Les mains bien organisées, lorsque la modalité le permet, cherchent à fermer les issues naturelles sans précipiter l’avance. Pour le chasseur à l’affût, la clé réside souvent dans le fait de s’arrêter plus longtemps que ne le conseille l’impulsion et d’observer avant de continuer.

Le tir est rarement facile. Les longs sprints, les vols rasants et les changements de direction obligent à mesurer ses tirs. Il convient ici de rappeler une chose fondamentale : tous les tirs ne doivent pas nécessairement être effectués. La sécurité, la distance raisonnable et l’éthique du tir restent des éléments essentiels de la journée.

Le rôle du chien

Dans ces terrains, le chien fait toute la différence, même si son travail varie en fonction du type de chasse pratiqué.

Les chiens d’arrêt permettent de localiser les perdrix qui tentent de se cacher dans des zones couvertes ou parmi des buissons épars. Dans les oliveraies, où la visibilité peut être trompeuse, un arrêt ferme évite de faire lever des oiseaux hors de portée.

Les chiens leveurs, quant à eux, sont efficaces dans les zones plus ouvertes, à condition qu’ils restent dans un périmètre contrôlé. Un périmètre trop large se traduit généralement par des envols lointains.

Plus que la race spécifique, c’est l’équilibre entre initiative et obéissance qui importe. Le vent, la température et la sécheresse du terrain influencent considérablement le travail du chien, c’est pourquoi chaque journée exige une adaptation.

Technique et stratégie en terrain découvert

La perdrix rouge récompense l’observation. Certains principes reviennent souvent chez les chasseurs expérimentés :

  • Tirer parti du relief pour dissimuler son approche.
  • Éviter de se profiler sur les crêtes ou dans les zones visibles.
  • Avancer en faisant de fréquentes pauses.
  • Anticiper le fait que de nombreuses perdrix chercheront à s’enfuir en descendant avant de s’envoler.

Il n’existe pas de formule infaillible.

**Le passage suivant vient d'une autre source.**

(** * VitalGlance backend: the value-synthesis and variation-control engine

    A shallow embedding of the number-generating core of the VitalGlance
    server (the newer source, and [simulateHealthyGlucose] of the older
    [src/index.js]): the bounded random walk [applyControlledVariation], the
    time-of-day bands, the device-state lookup [getLastStoredValues], the
    vitals and glucose synthesizers, the interpretation tables, the health
    score and the two POST handlers that append to the history store.

    Conventions of the embedding.
    - A JavaScript number is an exact rational ([Q]); arithmetic is exact,
      so results that hinge on binary rounding of doubles are outside the
      model.  Concrete evaluations below use inputs on which double
      arithmetic is exact as well (dyadic values).
    - [Math.random()] reads the next element of a stream of draws,
      [nat -> Q], threaded through the code by the small state monad
      [Rand]; a property "for every rng sequence" quantifies over the
      stream.
    - The wall clock ([new Date().getHours()], [new Date()]) is an explicit
      argument.
    - A record of the history store keeps the fields the engine reads; a
      field that a JavaScript object may lack is an [option]. *)

From Stdlib Require Import ZArith QArith Qminmax Qabs Qround Lqa Lia.
From Stdlib Require Import List String Bool.
Import ListNotations.
Open Scope Q_scope.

Une partie de l’attrait de cette chasse réside précisément dans son incertitude.

Éthique et gestion : l’avenir de l’espèce

Aujourd’hui plus que jamais, parler de la perdrix rouge implique de parler de gestion responsable. Les populations naturelles dépendent de multiples facteurs : climat, agriculture, prédation et pression cynégétique.

Le respect des quotas, la limitation des journées de chasse et la conservation des zones de refuge contribuent à maintenir des densités durables. De même, de plus en plus de gestionnaires s’accordent sur l’importance de l’habitat plutôt que sur des solutions rapides.

Le chasseur fait partie de l’équilibre lorsqu’il comprend qu’une bonne saison ne se mesure pas uniquement au nombre de prises, mais aussi à la santé future du terrain.

La fin de la journée

Lorsque le soleil se couche entre les chênes verts et que l’air recommence à se rafraîchir, la journée laisse souvent plus que des pièces chassées. Il reste les lancers manqués dont on se souvient avec une précision inattendue, le travail du chien et cette sensation difficile à expliquer qui n’apparaît qu’après avoir marché pendant des heures en observant le terrain.

La perdrix rouge, insaisissable et exigeante, reste l’un des meilleurs professeurs pour ceux qui apprécient la chasse comme un apprentissage continu. Et c’est peut-être pour cela que, entre chênes verts et oliveraies, chaque journée semble différente, même si le paysage est le même.